NPI   |2017-02-15 15:47:52
En gran parte la "falta de relevo generacional" en el agro se debe a la
extraña distribucion de la PAC (la ayuda economica que da la Union Europea a
agricultores y ganaderos): no se da tal PAC al agricultor de acuerdo con lo que
invierte en la agricultura cada año ni tampoco en proporción a lo que cosecha
cada año, sino que se da porque sí, aunque a condición de que hubiera
recibido tal PAC el año 2003. Si alguien no recibió PAC el año 2003, ya nunca
recibirá PAC, invierta lo que invierta en la agricultura y produzca lo que
produzca. En cambio, el que cobró la PAC el 2003 tiene derecho a cobrarla
todos los años y de por vida, incluso aunque no cultive, y la cobrará sin
ninguna relacion con lo que invierta en la agricultura. Logicamente el que te
llegue dinero "porque si" aunque no inviertas e incluso aunque no
cultives o si solo haces el paripé simulando que cultivas, hace que se razone
¿por ...
NPI   |2017-02-15 15:48:41
¿por que meterse a más gastos y trabajos en los cultivos si la masa principal
del dinero que me llega "porque si", porque "obtuve el derecho a PAC
por haberla cobrado el 2003", va a ser el mismo? Seria diferente si la PAC
se cobrara de acuerdo con los gastos de lo invertido cada año y tambien de
acuerdo con lo cosechado. Hay que tener en cuenta que el monto que se recibe de
LA PAC es importante: unas 250 € por hectarea por sembrar cereal o similar,
por lo que si por ejemplo un marques siembra 2000 hectareas, sin echar siquiera
abonos e incluso sin arar -hoy dia no se suele arar- , cobrará "porque
si" 500.000 € cada año -una cantidad como para vivir como un marqués-.
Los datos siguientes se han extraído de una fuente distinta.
Lemma ledger_record_context_entry i wf e o : evolves ledger (record_context_entry i wf e o).
Proof. unfold record_context_entry. evolve. Qed.
Lemma ledger_py_len v : evolves ledger (py_len_or_empty v).
Proof. unfold py_len_or_empty. evolve. Qed.
Hint Resolve ledger_record_context_entry ledger_py_len : evolve.

Lemma ledger_context_before_task i wf task agent :
  evolves ledger (maybe_retrieve_graph_context_before_task i wf task agent).
Proof.
  unfold maybe_retrieve_graph_context_before_task. cbv zeta.
  destruct graph_context_retriever as [f|] eqn:Hf; [|evolve].
  pose proof (fun wf t a i => retriever_ledger f wf t a i Hf). evolve.
Qed.

Lemma ledger_context_after_failure i wf e ev :
  evolves ledger (maybe_retrieve_graph_context_after_execution_failure i wf e ev).
Proof.
  unfold maybe_retrieve_graph_context_after_execution_failure. cbv zeta.
  destruct execution_failure_graph_context_retriever as [f|] eqn:Hf; [|evolve].
  pose proof (fun wf i e ev => failure_retriever_ledger f wf i e ev Hf). unfold state_of. evolve.
Qed.
Hint Resolve ledger_context_before_task ledger_context_after_failure : evolve.

(** *** Cycles *)

Lemma ledger_cycle_started i p : evolves ledger (mark_persistent_cycle_started i p).
Proof. unfold mark_persistent_cycle_started. evolve. Qed.

Lemma ledger_terminal_reason p n now : evolves ledger (terminal_reason_of p n now).
Proof. unfold terminal_reason_of, py_timedelta, py_datetime_plus. evolve. Qed.
Lemma ledger_failure_delay p n : evolves ledger (failure_delay p n).
Proof. unfold failure_delay, py_float_pow, float_overflow. evolve. Qed.
Lemma ledger_past_deadline p now d : evolves ledger (past_deadline p now d).
Proof. unfold past_deadline, py_timedelta, py_datetime_plus. evolve. Qed.
Hint Resolve ledger_cycle_started ledger_terminal_reason ledger_failure_delay ledger_past_deadline : evolve.

Lemma ledger_cycle_success i p o : evolves ledger (handle_persistent_cycle_success i p o).
Proof. unfold handle_persistent_cycle_success. evolve. Qed.
Lemma ledger_cycle_failure i wf p e : evolves ledger (handle_persistent_cycle_failure i wf p e).
Proof. unfold handle_persistent_cycle_failure, collect_system_metrics, state_of. evolve. Qed.
Hint Resolve ledger_cycle_success ledger_cycle_failure : evolve.

(** *** The run *)

Lemma ledger_workflow_remaining i p : evolves ledger (workflow_remaining i p).
Proof. unfold workflow_remaining. evolve. Qed.
Lemma ledger_checkpoint i p : evolves ledger (checkpoint_execution i p).
Proof. unfold checkpoint_execution, state_of. evolve. Qed.
Hint Resolve ledger_workflow_remaining ledger_checkpoint : evolve.

Lemma ledger_emit_handoff r p n t a s : evolves ledger (emit_handoff r p n t a s).
Proof. unfold emit_handoff, emit_handoff_event, state_of. evolve. Qed.

Lemma ledger_task_output r n t a p o m : evolves ledger (task_output r n t a p o m).
Proof.
  unfold task_output. pose proof ledger_maybe_request_task_approval.
  pose proof ledger_execute_task_with_runtime_overrides. pose proof resolve_client_ledger. evolve.
Qed.

Lemma ledger_required_tools r n t o : evolves ledger (check_required_tools r n t o).
Proof.
  unfold check_required_tools, state_of. evolve.
Qed.
Hint Resolve ledger_emit_handoff ledger_task_output ledger_required_tools : evolve.

Lemma ledger_execute_node r p n t a : evolves ledger (execute_node r p n t a).
Proof. unfold execute_node, node_overrides, update_execution, state_of. evolve. Qed.

Lemma ledger_run_nodes r ls nodes : evolves ledger (run_nodes r ls nodes).
Proof.
  revert ls. induction nodes as [|n nodes IH]; intros ls; cbn [run_nodes]; [evolve|].
  pose proof ledger_execute_node.
  unfold run_node, state_of. evolve; apply IH.
Qed.
Hint Resolve ledger_run_nodes : evolve.

Lemma ledger_walk_plan i wf p : evolves ledger (walk_plan i wf p).
Proof. unfold walk_plan. pose proof ledger_maybe_request_workflow_approval. evolve. Qed.

Lemma ledger_fail_run i wf e f : evolves ledger (fail_run i wf e f).
Proof. unfold fail_run, collect_system_metrics, update_execution, state_of. evolve. Qed.
Hint Resolve ledger_walk_plan ledger_fail_run : evolve.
El fallo de esta loteria que toca todos los años pero solo a los que jugaron el
2003, es que el agricultor que no la pidió entonces, quizas por ser un niño,
tiene que abandonar el agro a la vez que se quita los incentivos a inve...
NPI   |2017-02-15 15:49:15
quizas por ser un niño, tiene que abandonar el agro a la vez que se quita los
incentivos a invertir a los que ya la cobran.
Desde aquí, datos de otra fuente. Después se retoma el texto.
Lemma stamped_payload_clean now dl s : clean_payload (stamped_payload now dl s) = schedule_dump s.
Proof. reflexivity. Qed.
Lemma stamped_payload_deleted now dl s : deleted (stamped_payload now dl s) = truthy dl.
Proof. reflexivity. Qed.

Lemma store_schedule_run s dl w :
  schedule_valid s ->
  store_payload schedule_model (schedule_dump s) dl w =
    (Ok s, set_w_schedules (dset (sd_id s) (stamped_payload (env_now (w_clock w)) dl s) (w_schedules w))
             (set_w_clock (S (w_clock w)) w)).
Proof.
  intros Hv. unfold store_payload. rewrite bind_unfold. cbn [utc_now]. cbv zeta.
  change (dset "_updated_at" _ (dset "_deleted_at" dl (schedule_dump s)))
    with (stamped_payload (env_now (w_clock w)) dl s).
  unfold payload_id. change (dget "id" (stamped_payload _ dl s)) with (Some (PStr (sd_id s))). cbn iota.
  rewrite bind_unfold. cbn [mret M_ret]. rewrite bind_unfold. cbn [modify]. unfold deserialize.
  rewrite stamped_payload_clean. by apply schedule_dump_reads.
Qed.

(** The catalog keeps schedules as JSON documents.  Whatever document a
    schedule was validated from, creating it in the catalog returns it and makes
    it the schedule found under its id, with every field and timestamp unchanged;
    no other entry of the catalog changes. *)
Theorem schedule_roundtrip d s w0 w1 w :
  schedule_validate d w0 = (Ok s, w1) ->
  (forall t, sd_next_fire_at s = Some t -> representable t) ->
  (forall t, sd_last_fire_at s = Some t -> representable t) ->
  returns (catalog_create schedule_model s) w (fun created w' =>
    created = s /\ schedule_get (sd_id s) w' = (Ok (Some s), w')
    /\ forall i, i <> sd_id s -> dget i (w_schedules w') = dget i (w_schedules w)).
Proof.
  intros Hok%validated_config_ok Hn Hl. assert (Hv : schedule_valid s) by by split.
  eapply returns_intro; [apply store_schedule_run, Hv|]. split; [done|]. split.
  - apply stored_get; [|done]. eexists. split; [apply dget_dset_eq|]. by split.
  - intros i Hi. cbn. by apply dget_dset_ne.
Qed.

(** Updating a stored schedule with a patch that is read as [s']. *)
Lemma update_stored s i patch s' w :
  stored s i w -> schedule_valid s' -> sd_id s' = i ->
  schedule_validate (dset "id" (PStr i) (dupdate (schedule_dump s) patch)) w = (Ok s', w) ->
  returns (schedule_update i patch) w (fun o w' =>
    o = Some s' /\ stored s' i w'
    /\ w' = set_w_schedules (w_schedules w') (set_w_clock (S (w_clock w)) w)).
Proof.
  intros (payload & Hget & Hclean & Hdel) Hv Hid Hval. unfold schedule_update, catalog_update.
  eapply returns_step; [reflexivity|]. cbn [mc_items schedule_model]. rewrite Hget. cbn [default from_option].
  unfold id. destruct payload as [|kv payload]; [done|]. cbn [List.length Nat.eqb orb]. rewrite Hdel, Hclean.
  eapply returns_step; [exact Hval|]. unfold catalog_save.
  eapply returns_bind with (P := fun o w' => o = s' /\ stored s' i w'
    /\ w' = set_w_schedules (w_schedules w') (set_w_clock (S (w_clock w)) w)).
  - eapply returns_step; [reflexivity|]. eapply returns_step; [reflexivity|].
    eapply returns_intro; [apply store_schedule_run, Hv|]. split; [done|]. split; [|done].
    eexists. rewrite <-Hid. split; [apply dget_dset_eq|]. split; [done|].
    rewrite stamped_payload_deleted. cbn [mc_items schedule_model]. rewrite Hid, Hget. exact Hdel.
  - intros o w' (-> & Hst & Heq). by eapply returns_intro.
Qed.
End Stored.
Sancho   |2017-02-15 21:41:56
Lo que tenemos que preguntarnos es si merece la pena conservar las dehesas.
Parece claro clarísimo que rentables no son y empleo no generan. Valor
ecológico dudo que tengan porque son una hechura artificial, no existen en la
naturaleza. Y por lo demás son espacios vinculados estrechamente al retraso del
mundo rural español, es decir, señoritos, latifundios, tauromafia, jornaleros,
duques, marqueses, cotos, land rovers santana, etc, etc. Reconversión,
reconversión, y reconversión, no hay de otra.